In [1]:
import os
import geopandas as gp
import pandas as pd
wd = os.getcwd()

# Butler_County_Turnout_09_23_2022

## Background:
- We received a request for "Unregistered voters butler county ohio" from Get Out The Vote to get "people registered to vote".
- RDH does not have information of individuals who are not registered to vote, but we can provide information regarding how many people are registered at various geographies.
- The user was also interested in turnout statistics from the 2020 general election, as well as other demographic statistics.
- We used data at the block level, as it is the most granular data we can provide.

## Approach:
- Use RDH datasests of Disaggregated 2020 CVAP to the Block Level, 2020 Voter Turnout at the 2020 Block Level, and Public Law 94-171 redistricting data (all for Ohio).
- Query out data for Butler County and join together to have block level dataset.
- Create unregistered voter estimate counts at the block level by subtracting the total registered voters from Citizen Voting Age Population (CVAP) and Voting Age Population (VAP). We provided an estimate using both methods, as some may prefer to work with data readily available at the block level (VAP) and others prefer the CVAP estimate for voting related data because of the citizenship question.
- Please note the unregistered voter estimates are *estimates* based on the two methods described above.

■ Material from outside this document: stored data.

(* ===== verification/ElfLoad.v ===== *)
(** What the ELF loader of kernel/elf.c does with a sound program file: the
    segments are mapped, hold the bytes of the file, and are recorded in the
    table of regions. *)
From S2P Require Import Prelude Mem Context CString Snprintf Console Pmm Sv39 Vmm Space Kstate Spike Mmode Sched Process NewProc Elf.

(** ** Files *)

(** [nb] bytes of the file [F] at [off]. *)
Definition file_bytes (F : list byte) (off nb : Z) : list byte :=
  take (Z.to_nat nb) (drop (Z.to_nat off) F).

Lemma length_file_bytes F off nb :
  0 <= off -> 0 <= nb -> off + nb <= Z.of_nat (length F) -> Z.of_nat (length (file_bytes F off nb)) = nb.
Proof. intros. unfold file_bytes. rewrite length_take, length_drop. lia. Qed.

(** A little-endian field. *)
Definition field (F : list byte) (n : nat) (off : Z) : Z :=
  le_combine (take n (drop (Z.to_nat off) F)).

Lemma loadn_file F n m a off nb o :
  0 <= off -> 0 <= o -> o + Z.of_nat n <= nb -> off + nb <= Z.of_nat (length F) ->
  loadn n (store_bytes m a (file_bytes F off nb)) (a + o) = field F n (off + o).
Proof.
  intros Hoff Ho Hn Hlen. unfold loadn, field. f_equal. apply list_eq. intros i.
  pose proof (length_file_bytes F off nb) as Hfl.
  destruct (decide (i < n)%nat) as [Hi|Hi].
  - rewrite lookup_load_bytes, lookup_store_bytes, decide_True by lia.
    rewrite lookup_take_lt, lookup_drop by done. unfold file_bytes.
    rewrite lookup_take_lt, lookup_drop by lia.
    replace (Z.to_nat off + Z.to_nat (a + o + Z.of_nat i - a))%nat
      with (Z.to_nat (off + o) + i)%nat by lia.
    destruct (lookup_lt_is_Some_2 F (Z.to_nat (off + o) + i)) as [b Hb]; [lia|]. by rewrite Hb.
  - rewrite !lookup_ge_None_2; [done| |]; rewrite ?length_load_bytes, ?length_take; lia.
Qed.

## Links to datasets used:
- 2020 OH L2 Voterfile Elections Turnout Statistics Aggregated to Census Blocks: https://redistrictingdatahub.org/dataset/2020-oh-l2-voterfile-elections-turnout-statistics-aggregated-to-census-blocks/
- Ohio CVAP Data Disaggregated to the 2020 Block Level (2020): https://redistrictingdatahub.org/dataset/ohio-cvap-data-disaggregated-to-the-2020-block-level-2020/
- Ohio block PL 94-171 2020 (by table): https://redistrictingdatahub.org/dataset/ohio-block-pl-94171-2020-by-table/


You can find the final file on the Redistricting Data Hub website here: https://redistrictingdatahub.org/dataset/butler-county-ohio-2020-voter-statistics-and-unregistered-voter-estimates-on-2020-census-blocks/

*Please note that in order to run this notebook you would need the files listed above downloaded to you working directory.*

Read in voter file and query out for Butler County (FIPS 017)

In [2]:
vf = pd.read_csv(os.path.join(os.path.join(wd,'OH_l2_turnout_2020blockAgg'),'OH_l2_turnout_stats_block20.csv'))
vf['GEOID20']=vf['geoid20'].apply(lambda x: str(x).split('.')[0])
vf['COUNTY']=vf['geoid20'].apply(lambda x: str(x)[2:5])
vf_bc = vf[vf['COUNTY']=='017'].copy()
for i in list(vf.columns):
    if 'pct' in i:
        vf[i] = vf[i].apply(lambda x: round(x,2))
vf_bc.drop(columns='geoid20',inplace=True)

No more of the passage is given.